(Exercise requirements):
Word for word, restate the entries below from their first line through the line that contains "Lemma fill_retcode c".

(Supplied information):
▼
(* ===== verification/KadiSync.v ===== *)
(** * One request through the adapter

    An adapter without requests in flight submits one, and polls until its
    callback is due: what happens to the contexts and what the callback gets,
    from the laws of the system calls ([KernelSpec]). *)

From stdpp Require Import base numbers list gmap.
From S2P Require Import Prelude.
From S2P Require Import AdiTypes.
From S2P Require Import EmulInv.
From S2P Require Import EmulSpec.
From S2P Require Import NvmeCmd.
From S2P Require Import Kadi.
From S2P Require Import KernelSpec.

(** What the callback of a context gets for an event. *)
Lemma fill_private c e : ic_private_data (fill_ioresult c e) = cc_post_data c.
Proof. unfold fill_ioresult. by repeat case_match. Qed.

Lemma fill_retcode c e :
  kc_opcode (cc_cmd c) <> nvme_cmd_kv_iter_read -> ic_retcode (fill_ioresult c e) = ev_status e.
Proof.
  intros Hop. unfold fill_ioresult. rewrite (proj2 (Z.eqb_neq _ nvme_cmd_kv_iter_read) Hop), andb_false_r.
  destruct (Z.eqb_spec (ev_status e) 0) as [E|]; cbn [negb]; [rewrite E|done]. by repeat case_match.
Qed.

Section sync.
Context {K : Type} `{!KvKernel K} `{!KvKernelLaws K}.
Implicit Types (a : KADI K) (c : aio_cmd_ctx).

(** The free contexts exist and have indices that survive the conversions. *)
Definition free_ok a : Prop :=
  1 <= ka_qdepth a /\ forall i, i ∈ ka_free a -> 0 <= i < 2 ^ 31 /\ is_Some (ka_ctx a !! i).

Definition adi_ready a : Prop :=
  free_ok a /\ ka_free a <> [] /\ ka_pending a = ∅ /\ k_idle (ka_aioctx a) (ka_kernel a).

(** The request of context [i] is in flight. *)
Definition adi_waiting (i : Z) c (n : nat) (e : nvme_aioevent) (s : astore) a : Prop :=
  free_ok a /\ 0 <= i < 2 ^ 31 /\ ka_ctx a !! i = Some c /\ ka_pending a = {[i]} /\ ev_reqid e = i /\
  k_waiting (ka_aioctx a) n e s (ka_kernel a).

(** The context [c] of a request with the command [cmd] and callback [f], [d]. *)
Definition ctx_of (cmd : nvme_passthru_kv_cmd) (f : option Z) (d : Z) (key : option (option kv_key))
    (value : option (option kv_value)) c : Prop :=
  cc_cmd c = cmd /\ cc_post_fn c = f /\ cc_post_data c = d /\
  (forall k, key = Some k -> cc_key c = k) /\ (forall v, value = Some v -> cc_value c = v).

Lemma rev_last {A} (l : list A) i r : rev l = i :: r -> l = rev r ++ [i].
Proof. intros E. rewrite <- (rev_involutive l), E. reflexivity. Qed.

(** Submitting a command: [mk] builds it from the index of its context. *)
Lemma submit_ready f pd key value buf (mk : Z -> nvme_passthru_kv_cmd) a :
  adi_ready a ->
  (forall i, 0 <= i < 2 ^ 31 -> pt_ok (mk i) /\ kc_ctxid (mk i) = ax_ctxid (ka_aioctx a) /\ kc_reqid (mk i) = i) ->
  exists i free pending ctx a2 c n e s,
    let a1 := ka_set_ctxs free pending ctx a in
    get_cmd_ctx (Some (KadiCallback f pd)) a = Ret (i, a1) /\
    submit_aio i (mk i) (set_ctx i key value buf (mk i) a1) = Ret (Some 0, a2) /\
    pt_answer (mk i) (k_contents (ka_kernel a)) e s /\ adi_waiting i c n e s a2 /\
    ctx_of (mk i) f pd key value c /\ ka_started a2 = ka_started a.
Proof.
  intros ((Hq & Hfree) & Hne & Hp & Hidle) Hmk.
  destruct (rev (ka_free a)) as [|i rest] eqn:Er.
  { destruct Hne. rewrite <- (rev_involutive (ka_free a)), Er. reflexivity. }
  apply rev_last in Er. destruct (Hfree i) as [Hi [c0 Hc0]]; [rewrite Er; apply elem_of_app; right; by apply list_elem_of_singleton|].
  destruct (Hmk i Hi) as (Hok & Hctx & Hreq).
  destruct (law_k_submit (ka_aioctx a) (ka_fd a) (mk i) (ka_kernel a) Hidle Hctx Hok) as (k' & n & e & s & E & Ha & Hw).
  set (c := AioCmdCtx (default (cc_key c0) key) (default (cc_value c0) value) (default (cc_buf c0) buf) f pd (mk i)).
  exists i, (rev rest), ({[i]} ∪ ka_pending a), (<[i := AioCmdCtx (cc_key c0) (cc_value c0) (cc_buf c0) f pd (cc_cmd c0)]> (ka_ctx a)).
  eexists _, c, n, e, s. cbv zeta. split; [|split; [|split; [done|]]].
  - unfold get_cmd_ctx. rewrite Er, rev_app_distr, rev_involutive. cbn [rev app]. by rewrite Hc0.
  - unfold submit_aio. cbn [ka_fd set_ctx ka_set_ctxs ka_kernel]. rewrite E. cbn [mbind dev_outcome_bind Z.ltb Z.compare].
    reflexivity.
  - cbn [ka_started ka_set_kernel set_ctx ka_set_ctxs]. split; [|split; [|done]].
    + split; [|split; [done|]].
      { split; [exact Hq|]. cbn [ka_free ka_ctx ka_set_kernel set_ctx ka_set_ctxs]. intros j Hj.
        destruct (Hfree j) as [Hj' Hs]; [rewrite Er; apply elem_of_app; by left|]. split; [done|].
        rewrite lookup_alter_is_Some, lookup_insert_is_Some. destruct (decide (i = j)); [by left|by right]. }
      cbn [ka_ctx ka_pending ka_aioctx ka_kernel ka_set_kernel set_ctx ka_set_ctxs].
      rewrite lookup_alter_eq, lookup_insert_eq, Hp. split; [reflexivity|]. split; [apply union_empty_r_L|].
      destruct Ha as (Hr & _). rewrite Hr, Hreq. done.
    + split; [done|]. split; [done|]. split; [done|]. split; intros ? ->; done.
Qed.

(** A poll before the request is complete. *)
Lemma poll_timeout m i c n e s a :
  adi_waiting i c (S n) e s a ->
  exists a', poll_completion m a = Ret (0, 0, [], a') /\ adi_waiting i c n e s a' /\ ka_started a' = ka_started a.
Proof.
  intros (Hf & Hi & Hc & Hp & Hr & Hw). destruct (law_k_timeout _ _ _ _ _ Hw) as (k' & E & Hw').
  eexists. unfold poll_completion. rewrite E. cbn [Z.leb Z.compare]. split; [reflexivity|].
  split; [|reflexivity]. exact (conj Hf (conj Hi (conj Hc (conj Hp (conj Hr Hw'))))).
Qed.

(** The poll that finds it. *)
Lemma poll_ready m i c e s a :
  adi_waiting i c 0 e s a ->
  exists a', poll_completion m a = Ret (0, u32 (m + 1), [(cc_post_fn c, fill_ioresult c e)], a') /\
    adi_ready a' /\ k_contents (ka_kernel a') = s /\ ka_started a' = ka_started a.
Proof.
  intros ((Hq & Hfree) & Hi & Hc & Hp & Hr & Hw).
  destruct (law_k_ready _ _ _ _ (ka_fd a) Hw) as (k1 & k2 & k3 & E1 & E2 & E3 & Hidle & Hs).
  unfold poll_completion. rewrite E1. cbn [Z.leb Z.compare]. cbn [ka_set_kernel ka_kernel]. rewrite E2.
  cbn [mbind dev_outcome_bind]. change (Z.to_nat 1) with 1%nat. cbn [poll_loop Z.eqb].
  replace (Z.min (Z.min (s32 1) MAX_AIO_EVENTS) _) with 1 by (cbn [ka_set_kernel ka_qdepth]; change (s32 1) with 1; lia).
  change (u16 1) with 1. cbn [ka_set_kernel ka_fd ka_aioctx ka_kernel]. rewrite E3.
  cbn [mbind dev_outcome_bind Z.ltb Z.compare complete_events].
  assert (Hu : u32 (s32 (ev_reqid e)) = i).
  { rewrite Hr. unfold s32. rewrite Z.mod_small by lia. unfold u32. rewrite Z.mod_small by lia. lia. }
  unfold get_cmdctx. rewrite Hu. cbn [ka_pending ka_ctx ka_set_kernel]. rewrite Hp, bool_decide_true by (by apply elem_of_singleton).
  rewrite Hc. cbn [mbind option_bind dev_outcome_bind]. change (u64 (1 - 1)) with 0. cbn [poll_loop Z.eqb].
  eexists. split; [reflexivity|]. split; [|split; [done|reflexivity]].
  split; [|split; [|split; [|done]]]; cbn [release_cmd_ctx ka_set_ctxs ka_free ka_qdepth ka_ctx ka_pending].
  - split; [done|]. intros j. cbn. rewrite elem_of_app, list_elem_of_singleton. intros [Hj|Hj]; [by apply Hfree|].
    subst j. split; [done|]. by rewrite Hc.
  - intros E. by apply app_eq_nil in E as [_ ?].
  - cbn [ka_pending ka_set_kernel]. rewrite Hp. apply difference_diag_L.
Qed.
End sync.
▲
(Reply to the task):
(* ===== verification/KadiSync.v ===== *)
(** * One request through the adapter

    An adapter without requests in flight submits one, and polls until its
    callback is due: what happens to the contexts and what the callback gets,
    from the laws of the system calls ([KernelSpec]). *)

From stdpp Require Import base numbers list gmap.
From S2P Require Import Prelude.
From S2P Require Import AdiTypes.
From S2P Require Import EmulInv.
From S2P Require Import EmulSpec.
From S2P Require Import NvmeCmd.
From S2P Require Import Kadi.
From S2P Require Import KernelSpec.

(** What the callback of a context gets for an event. *)
Lemma fill_private c e : ic_private_data (fill_ioresult c e) = cc_post_data c.
Proof. unfold fill_ioresult. by repeat case_match. Qed.

Lemma fill_retcode c e :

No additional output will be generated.